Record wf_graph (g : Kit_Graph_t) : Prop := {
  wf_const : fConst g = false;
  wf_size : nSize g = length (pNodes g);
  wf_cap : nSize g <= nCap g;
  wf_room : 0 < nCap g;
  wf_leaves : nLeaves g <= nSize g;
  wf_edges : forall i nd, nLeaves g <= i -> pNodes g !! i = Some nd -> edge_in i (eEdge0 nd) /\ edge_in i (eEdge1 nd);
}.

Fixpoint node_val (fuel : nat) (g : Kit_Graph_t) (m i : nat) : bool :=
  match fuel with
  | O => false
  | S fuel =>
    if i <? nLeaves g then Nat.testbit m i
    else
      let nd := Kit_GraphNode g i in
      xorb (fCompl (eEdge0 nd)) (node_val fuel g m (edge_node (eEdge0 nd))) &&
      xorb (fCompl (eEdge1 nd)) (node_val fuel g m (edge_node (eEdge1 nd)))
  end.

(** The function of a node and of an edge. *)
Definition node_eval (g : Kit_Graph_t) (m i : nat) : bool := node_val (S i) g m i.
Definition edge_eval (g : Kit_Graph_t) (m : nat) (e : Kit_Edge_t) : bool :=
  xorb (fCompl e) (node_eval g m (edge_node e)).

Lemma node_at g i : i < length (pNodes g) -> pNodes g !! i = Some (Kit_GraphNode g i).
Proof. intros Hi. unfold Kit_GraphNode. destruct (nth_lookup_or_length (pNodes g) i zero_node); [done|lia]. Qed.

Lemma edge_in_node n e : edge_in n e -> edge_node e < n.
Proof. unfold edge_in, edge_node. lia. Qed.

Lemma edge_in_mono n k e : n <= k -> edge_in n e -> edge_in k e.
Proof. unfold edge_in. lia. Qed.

★ ★ ★ ★ ★

#### To do:
One number answers this exercise: the count of lines above in which the word "fuel" appears.

#### Answer for the task:
5